You must have the patience to cultivate the contributing factors that create good creditworthiness. Your credit profile has to prove to lenders that your business is trustworthy. A good credit score will get you good short-term results, but all businesses have to work on their long-term plan. Always be taking small steps toward obtaining certain types of funding like stacking, loans, building credit lines, favorable relationships with banks, or small business loans.
People often wait to obtain a loan because they don’t want to pay interest on the loan when they’re not using the money, especially if it’s not a revolving line of credit. You must switch to the mindset of being a business owner that is constantly taking steps to have funding available when you need it most. The total amount can even sit in your checking account to bolster your average balances in the business checking account, which banks look at to qualify you for loans. As an added bonus, it builds your business credit profile.
Loans are a long-term strategy for which you need patience. Building favorable relationships with banks will also help you get revolving lines of credit. You’ll begin with a lower credit amount and eventually build your relationship to increase your credit limit. Leaving money in your business account will help you accelerate the process by fluffing up your average balance.
It’s important to fully consider all the factors that work for and against you to decide your best starting point, types of funding to pursue, and the benchmarks you’ll be working towards during the process.
When and how do I start?
Don’t wait to seek funding until it’s an urgent situation. In the scramble for funding, you may not realize which bank is transparent or fair if you haven’t laid the foundation for solid bank relationships, a strong credit profile, or selected a bank through interviews.

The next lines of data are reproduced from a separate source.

Definition sys_arrival (sid : Z) (buf : list Z) (what payload : string) (x : System) : System :=
  mkSystem (sys_state x) (sys_handlers x ++ [handle_message_steps CC_SHA256 sid buf what payload])
    (sys_autosave x) (sys_cursors x).
Definition sys_act (i : nat) (x : System) : System :=
  match sys_handlers x !! i with
  | Some p =>
      let '(s, p) := advance p (sys_state x) in
      mkSystem s (<[i := p]> (sys_handlers x)) (sys_autosave x) (sys_cursors x)
  | None => x
  end.
Definition sys_save (x : System) : System :=
  let '(s, t) := thread_step autosave_round_steps (sys_autosave x) (sys_state x) in
  mkSystem s (sys_handlers x) t (sys_cursors x).
Definition sys_broadcast (x : System) : System :=
  let '(s, t) := thread_step broadcast_loop_steps (sys_cursors x) (sys_state x) in
  mkSystem s (sys_handlers x) (sys_autosave x) t.
Definition sys_stop (x : System) : System :=
  mkSystem (sys_state x) (sys_handlers x) (ask_stop (sys_autosave x)) (ask_stop (sys_cursors x)).

Inductive SystemStep : System -> System -> Prop :=
| sys_step_arrival x sid buf what payload : SystemStep x (sys_arrival sid buf what payload x)
| sys_step_act x i : small (sys_state x) -> SystemStep x (sys_act i x)
| sys_step_save x : small (sys_state x) -> SystemStep x (sys_save x)
| sys_step_broadcast x : small (sys_state x) -> SystemStep x (sys_broadcast x)
| sys_step_stop x : SystemStep x (sys_stop x)
| sys_step_io x s : IoStep (sys_state x) s ->
    SystemStep x (mkSystem s (sys_handlers x) (sys_autosave x) (sys_cursors x)).
End System.
Lemma calm_session_event sid f s : (forall c, same_identity c (fst (f c))) -> calm s (session_event sid f s).
Proof.
  intros Hf. unfold session_event. pose proof (calm_on_session s sid f Hf) as H1.
  destruct (on_session (sv_tcp s) sid f) as [t out]. etrans; [exact H1|]. clear H1. generalize (with_tcp s (t, out)).
 
  induction out as [|[q o] out IH]; intros s1; [done|]. cbn. etrans; [|apply IH].
  destruct o; try done. apply calm_on_disconnect.
Qed.

Lemma calm_io s s' : IoStep s s' -> calm s s'.
Proof.
  intros [s0 loc docs sends H|s0 ec|s0 sid|s0 sid ec h|s0 sid ec body|s0 sid ec|s0 files].
  - etrans; [by eapply calm_thread|apply calm_deliver].
  - split; try done. intros sid. unfold accept. destruct ec; [by left|]. cbn. unfold session_object. cbn.
    rewrite lookup_insert. case_decide; [by right|by left].
  - apply calm_session_event. intros c. apply same_identity_disconnect.
  - apply calm_session_event. intros c. apply same_identity_header.
  - apply calm_session_event. intros c. by destruct ec.
  - apply calm_session_event. intros c. apply same_identity_written.
  - apply calm_docs; [done|]. intros []. by split.
Qed.

(** ** The actions that are not calm *)

Lemma register_ok s buf n p :
  sys_ok s -> small s ->
  let s' := with_auth s (snd (register_user CC_SHA256 (sv_auth s) buf n p)) in sys_ok s' /\ evolves s s'.
Proof.
  intros [H1 H2 H3 H4 H5] [Hn _] s'. subst s'.
  assert (forall n' r, am_users (sv_auth s) !! n' = Some r ->
    am_users (snd (register_user CC_SHA256 (sv_auth s) buf n p)) !! n' = Some r) as Hk.
  { intros n' r. eapply auth_step_keeps. by apply (auth_register CC_SHA256). }
  split; [split; try done|by split].
  - eapply auth_wf_step; [exact H1|]. by apply (auth_register CC_SHA256).
  - intros sid. destruct (H3 sid) as [Hi Hu]. split; [|done]. intros Ha. destruct (Hi Ha) as (r & Hr & Hid). eauto.
Qed.

Lemma set_auth_ok s sid n r color :
  sys_ok s -> am_users (sv_auth s) !! n = Some r ->
  let s' := with_tcp s (on_session (sv_tcp s) sid (fun c => (set_auth c (ur_id r) n color, []))) in
  sys_ok s' /\ evolves s s'.
Proof.
  intros [H1 H2 H3 H4 H5] Hr s'. subst s'. split; [split; try done|by split]. intros sid'. cbn.
  rewrite session_object_put. case_bool_decide; [|apply H3]. split; [intros _; by exists r|].
  destruct H1 as (Hn & Hu & _). destruct (Hu _ _ Hr) as (_ & _ & Hid). cbn. unfold is_u32. lia.
Qed.

Lemma create_ok s title u :
  sys_ok s -> small s -> is_u32 u ->
  let '(_, access, docs) := create_document (sv_access s) (sv_docs s) title u in
  let s' := with_docs (with_access s access) docs in sys_ok s' /\ evolves s s'.
Proof.
  intros [H1 H2 H3 H4 H5] [_ Hn] Hu. pose proof (wf_counter _ H2) as Hc.
  destruct (create_document (sv_access s) (sv_docs s) title u) as [[id access] docs] eqn:E.
  pose proof (dm_wf_create _ _ _ _ _ _ _ H2 Hn E) as W. unfold create_document in E. cbn in E. injection E as <- <- <-.
  set (id := dm_next_doc_id (sv_docs s)) in *. assert (is_u32 id) as Hid by (unfold is_u32; lia).
  split; [split; try done|split; [done|cbn; unwrap; lia]].
  - intros d v Hd Hv. cbn. rewrite get_role_grant by done. unfold issued. cbn. unwrap. case_bool_decide as Ed.
    + intros _. destruct Ed as [<- _]. lia.
    + intros Hr. apply H4 in Hr; [|done..]. unfold issued in Hr. fold id in Hr. lia.
  - assert (forall v, is_u32 v -> get_role (sv_access s) id v = None) as Hnone.
    { intros v Hv. destruct (get_role (sv_access s) id v) eqn:Er; [|done]. exfalso.
      assert (issued s id) as Hi by (apply (H4 id v); [done|done|by rewrite Er]). unfold issued in Hi. fold id in Hi. lia. }
    intros d v v' Hd Hv Hv'. cbn. rewrite !get_role_grant by done.
    do 2 case_bool_decide; intros E1 E2; try (by destruct_and!; congruence).
    + destruct H as [<- _]. by rewrite Hnone in E2.
    + destruct H0 as [<- _]. by rewrite Hnone in E1.
    + by apply (H5 d).
Qed.

Lemma delete_ok s docId :
  sys_ok s ->
  let '(_, access, docs) := delete_document (sv_access s) (sv_docs s) docId in
  let s' := with_docs (with_access s access) docs in sys_ok s' /\ evolves s s'.
Proof.
  intros [H1 H2 H3 H4 H5]. destruct (delete_document (sv_access s) (sv_docs s) docId) as [[x access] docs] eqn:E.
  pose proof (dm_wf_delete _ _ _ _ _ _ H2 E) as W.
  assert (access = revoke_all_for_document (sv_access s) docId
          /\ dm_next_doc_id docs = dm_next_doc_id (sv_docs s)) as [-> En].
  { unfold delete_document in E. destruct (dm_sessions _ !! docId); by injection E as _ <- <-. }
  split; [split; try done|split; [done|cbn; lia]].
  - intros d u Hd Hu. cbn. rewrite get_role_revoke_all by done. case_bool_decide; [done|]. intros Hr.
    unfold issued. cbn. rewrite En. by apply (H4 d u).
  - intros d u u' Hd Hu Hu'. cbn. rewrite !get_role_revoke_all by done. case_bool_decide; [done|]. by apply H5.
Qed.

(** A role that is not the owner's, for an id that was given out. *)
Lemma change_ok s d t a' :
  sys_ok s -> is_u32 d -> is_u32 t -> issued s d ->
  (forall d' u', is_u32 d' -> is_u32 u' -> (d, t) <> (d', u') -> get_role a' d' u' = get_role (sv_access s) d' u') ->
  get_role a' d t <> Some Owner -> sys_ok (with_access s a') /\ evolves s (with_access s a').
Proof.
  intros [H1 H2 H3 H4 H5] Hd Ht K Hsame Hnot. split; [split; try done|by split].
  - intros d' u' Hd' Hu' Hr. destruct (decide ((d, t) = (d', u'))) as [[= <- <-]|Hne]; [done|].
    cbn in Hr. rewrite Hsame in Hr by done. by apply (H4 d' u').
  - assert (forall d' u', is_u32 d' -> is_u32 u' -> get_role a' d' u' = Some Owner ->
      get_role (sv_access s) d' u' = Some Owner) as Hold.
    { intros d' u' Hd' Hu' Hr. destruct (decide ((d, t) = (d', u'))) as [[= <- <-]|Hne]; [done|]. by rewrite <- Hsame. }
    intros d' u u' Hd' Hu Hu' E1 E2. apply (H5 d'); auto.
Qed.

Lemma change_roles s d t :
  sys_ok s -> is_u32 d -> is_u32 t -> issued s d ->
  (let s' := with_access s (revoke (sv_access s) d t) in sys_ok s' /\ evolves s s')
  /\ forall r, r <> Owner -> let s' := with_access s (grant (sv_access s) d t r) in sys_ok s' /\ evolves s s'.
Proof.
  intros Ok Hd Ht K. split.
  - apply (change_ok s d t); try done.
    + intros d' u' Hd' Hu' Hne. rewrite get_role_revoke, bool_decide_false by (done || by intros [-> ->]). done.
    + by rewrite get_role_revoke, bool_decide_true.
  - intros r Hr. destruct (grant_change (sv_access s) d t r Hd Ht Hr). by apply (change_ok s d t).
Qed.
End Steps.

(** ** Every handler is safe *)

Section Safe.
Context {J : Json} {L : JsonLaws J} (CC_SHA256 : string -> list Z).

(** Runs a read, without what it has read. *)
Ltac skip := apply safe_read; let t := fresh "t" in intros t _ _.

Lemma calm_send sid payload s : calm s (with_tcp s (on_session (sv_tcp s) sid (fun c => ClientSession.send c payload))).
Proof. apply calm_on_session. intros c. apply same_identity_send. Qed.

Lemma safe_send_json sid j s : safe (send_json_steps sid j) s.
Proof. apply safe_throw. intros payload _. apply safe_write. intros s1. apply calm_send. Qed.

Lemma safe_send_error sid code message s : safe (send_error_steps sid code message) s.
Proof.
  apply safe_bind; [apply safe_send_json|]. intros _ s1 _. destruct (bool_decide _); [|done].
  apply safe_calm; [intros s2; by apply calm_on_session|]. intros count s2 _ _.
  destruct (3 <=? count); [|done]. apply safe_write. intros s3. by apply calm_on_session.
Qed.

Lemma safe_check_auth sid type s : safe (check_auth_steps sid type) s.
Proof.
  unfold check_auth_steps. destruct (bool_decide _); [done|]. skip. destruct (negb _); [|done].
  by apply safe_bind; [apply safe_send_error|].
Qed.

Lemma safe_auth_request sid buf j s : safe (handle_auth_request_steps CC_SHA256 sid buf j) s.
Proof.
  apply safe_throw. intros msg _. destruct (_ && _); [apply safe_send_error|].
  assert (forall result s, (ar_success result = true -> exists r, am_users (sv_auth s) !! arq_username msg = Some r
      /\ ur_id r = ar_userId result) ->
    safe (if ar_success result then
            _ ← on_session_steps sid (fun c => (set_auth c (ar_userId result) (arq_username msg)
                                                   (generate_color (ar_userId result)), []));
            send_json_steps sid (to_json_AuthResponseMsg (mkAuthResponseMsg true (ar_userId result) ""))
          else send_json_steps sid (to_json_AuthResponseMsg (mkAuthResponseMsg false 0
                 (if bool_decide (ar_error result = "duplicate_username"%string)
                  then "username_taken"%string else ar_error result)))) s) as Hrest.
  { intros result s0 Hr. destruct (ar_success result); [|apply safe_send_json].
    destruct (Hr eq_refl) as (r & Hn & Hid). apply safe_act. intros s1 E Ok _. rewrite <- Hid.
    destruct (set_auth_ok s1 sid (arq_username msg) r (generate_color (ur_id r)) Ok) as [G1 G2].
    { by apply (ev_accounts _ _ E). }
    split; [exact G1|]. split; [exact G2|]. apply safe_send_json. }
  destruct (bool_decide _).
  - apply safe_act. intros s1 E Ok Sm. pose proof (register_ok CC_SHA256 s1 buf (arq_username msg) (arq_password msg) Ok Sm) as H.
    pose proof (register_success CC_SHA256 (sv_auth s1) buf (arq_username msg) (arq_password msg)) as R.
    destruct (register_user _ _ _ _ _) as [result a]. destruct H as [H1 H2]. split; [exact H1|]. split; [exact H2|].
    by apply Hrest.
  - skip. apply Hrest. apply login_success.
Qed.

Lemma safe_doc_list sid s : safe (handle_doc_list_steps sid) s.
Proof. do 2 skip. apply safe_send_json. Qed.

Lemma safe_doc_create sid j s : safe (handle_doc_create_steps sid j) s.
Proof.
  apply safe_throw. intros msg _. apply safe_read. intros s1 _ Ok1. apply safe_act. intros s2 _ Ok2 Sm.
  pose proof (create_ok s2 (dcq_title msg) _ Ok2 Sm (proj2 (ok_session _ Ok1 sid))) as H.
  destruct (create_document _ _ _ _) as [[docId access] docs]. destruct H as [H1 H2].
  split; [exact H1|]. split; [exact H2|]. apply safe_send_json.
Qed.

(** A document that is not in the table any more may have a file: it is loaded again. *)
Lemma calm_publish s docId loaded :
  is_u32 docId -> issued s docId -> sys_ok s -> doc_id loaded = docId ->
  calm s (with_docs s (snd (get_document_publish (sv_docs s) docId loaded))).
Proof.
  intros Hd Hi Ok Hid. pose proof (wf_counter _ (ok_manager _ Ok)) as Hc. unfold issued in Hi. apply calm_docs.
  - unfold get_document_publish. destruct (dm_documents (sv_docs s) !! docId); [done|]. cbn.
    destruct (Z.leb_spec (dm_next_doc_id (sv_docs s)) docId); lia.
  - intros W. apply dm_wf_publish; [done|done|lia|done].
Qed.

Use the bank’s guidelines to make an informed decision and choose a bank that will offer the most avenues for strategy and options. Interview a minimum of five banks, start with smaller banks, and compare the answers to more prominent national banks. This approach will lay the proper groundwork for your business to obtain funding.
Bankers do not want to answer your questions. They want the power to offer you credit instead of you making an informed decision based on their parameters that often go unspoken. You’re doing what they want you to do when you don’t ask questions. Speak up! This should be a mutually beneficial, long-term relationship. The one thing you’ll never get back is the time spent invested in finding funding or building the foundation if you bank with the wrong bank.
If you haven’t interviewed several banking institutions, how could you decide if it’s worth leaving money in the account? We recommend that you don’t waste time banking at a bank that will never qualify you for a line of credit. For this reason, it’s imperative to ask the right questions before you establish a banking relationship.
Examples of Good Questions to Ask
- Does your bank offer a line of credit or loan that can be used to ______? (Fill in the blank with your intended use of the money.)
- Do you base your decision on what we use the money for, or is it primarily based on average balances in our bank account and tax returns?
- What will our average balances likely need to be to qualify?
- Will you use our projected income for qualification or only base it on average business bank account balances?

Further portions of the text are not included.